Pasaron algunos días y tuvo que acostumbrarse a relacionarse con el silencio de su esposo como si este fuera una escoba que pasaba por los rincones de la casa y dejaba tirada para ver si con algunos embrujos y hechizos levantaba el vuelo. A veces le resultaba difícil mirar sus ojos eternamente brillantes. No los cerraba nunca y se decía a sí misma que las malas experiencias le habían borrado esa función del programa de parpadeo que todos traemos al nacer. Se le acercaba para ver si en sus pupilas había quedado algún rastro de las espantosas cosas que había visto, pero las pupilas permanecían como dos insolentes niñas poco estudiosas. Un día llegó un psicólogo que le envió la asociación civil y le mostro un método de comunicación infalible.

Mire—le dijo a Luisa el elegante psiquiatra—, cuando le dé de comer, hágale la pregunta. Si come, eso significa que sí y, si no lo hace, eso significa que no. Lo vamos a verificar. Veamos. ¿Nacho quieres comer? —cogió la cucharita con sopa y se la acercó a la boca—. ¿Ve? Ha comido. Eso quiere decir que tiene hambre. Probemos algo que no le guste, a ver, a ver. ¡Ah! Nacho, ¿quieres hacer las faenas de la casa? ¿Ve? No ha comido. Ya está. Todo ha salido a la perfección. Si necesita algo llámeme o escríbame, aquí tiene mis datos. Se fue y ella quedó muy impresionada. Intentó darle de comer a Nacho haciéndole preguntas como el amable psicólogo.

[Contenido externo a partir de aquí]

(** ** A concrete run of the service

    From empty tables: a tenant, an agent, a version with a granted tool,
    released and routed; a routed task; then the agent is disabled. *)

Definition served_by (d : db) (l : list (request * txn)) : db :=
  foldl (λ d '(rq, t), (respond ex_env rq t d).2) d l.

Definition sv_release : list (request * txn) :=
  [(PostTenant "acme" 2 10, txn_new 1 1); (PostAgent 1 "researcher" None, txn_new 2 20);
   (PostVersion 20 ∅ [] ∅ 2 60, txn_new 3 21);
   (PostTool 1 "search" ToolType.SIMULATED ∅ None, txn_new 4 30); (PostGrant 21 30, txn_at 5);
   (Activate 20 21 None true, txn_at 6); (PutRoute 1 "research" 20, txn_at 7)].
Definition sv_released : db := served_by empty_db sv_release.
Definition sv_queued : db := served_by sv_released [(PostTask ex_routed, txn_new 8 40)].
Definition sv_disabled : db := served_by sv_queued [(DisableAgent 20, txn_at 9)].
(** A later submission is refused, a grant to the disabled version is not. *)
Definition sv_later : db :=
  served_by sv_disabled [(PostTask ex_routed, txn_new 10 41); (DeleteGrant 21 30, txn_at 11)].

Lemma status_of_row d v row s :
  agent_versions d !! v = Some row → v_status <$> agent_versions d !! v = Some s → v_status row = s.
Proof. intros ->. by intros [= <-]. Qed.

Nacho, ¿Sufriste mucho? —Nacho comió con avidez y Luisa empezó a llorar en silencio—. ¿Te electrocutaron los hue…s? ¿Te dieron el agua mineral? ¿Te rasparon? ¿Te amasaron? Nacho respondía con apetito y Luisa se alarmó. Algo no funcionaba bien. Experimentó con la esperanza de encontrar respuestas alentadoras, pero todo fue un fracaso. Llamó de nuevo al psiquiatra y al interrogar a Nacho con las mismas preguntas se abstuvo de ingerir la sopa. Como recomendación le dijo a Luisa que tenía que ser observadora, pues Nacho con ella no funcionaba bien por algunas cosas que nadie sabía por el momento. Era probable que se hubiera desacostumbrado a ella o había recordado algunos conflictos de pareja y se empeñaba en reprochárselo llevándole la contraria. Pasaron las semanas y alentada por los vecinos, que en realidad se alegraban de que Nacho hubiera vuelto, lo sacaba a pasear equipado de unos patines y atado por la cintura para jalarlo. A veces las personas se acercaban a conversar con él y Luisa sacaba su sopa de lata para que él respondiera con el método de las cucharaditas. Cuando las respuestas eran inapropiadas o comprometedoras, Luisa sacaba un certificado médico en el que le mostraba a sus conocidos y amigos la cláusula que preveía el margen de error en la conducta del rescatado. Todos se acostumbraron a convivir con Luisa y su marido. Ellos fueron muy felices gracias a que habían enderezado la vida que por un momento creyeron derribada.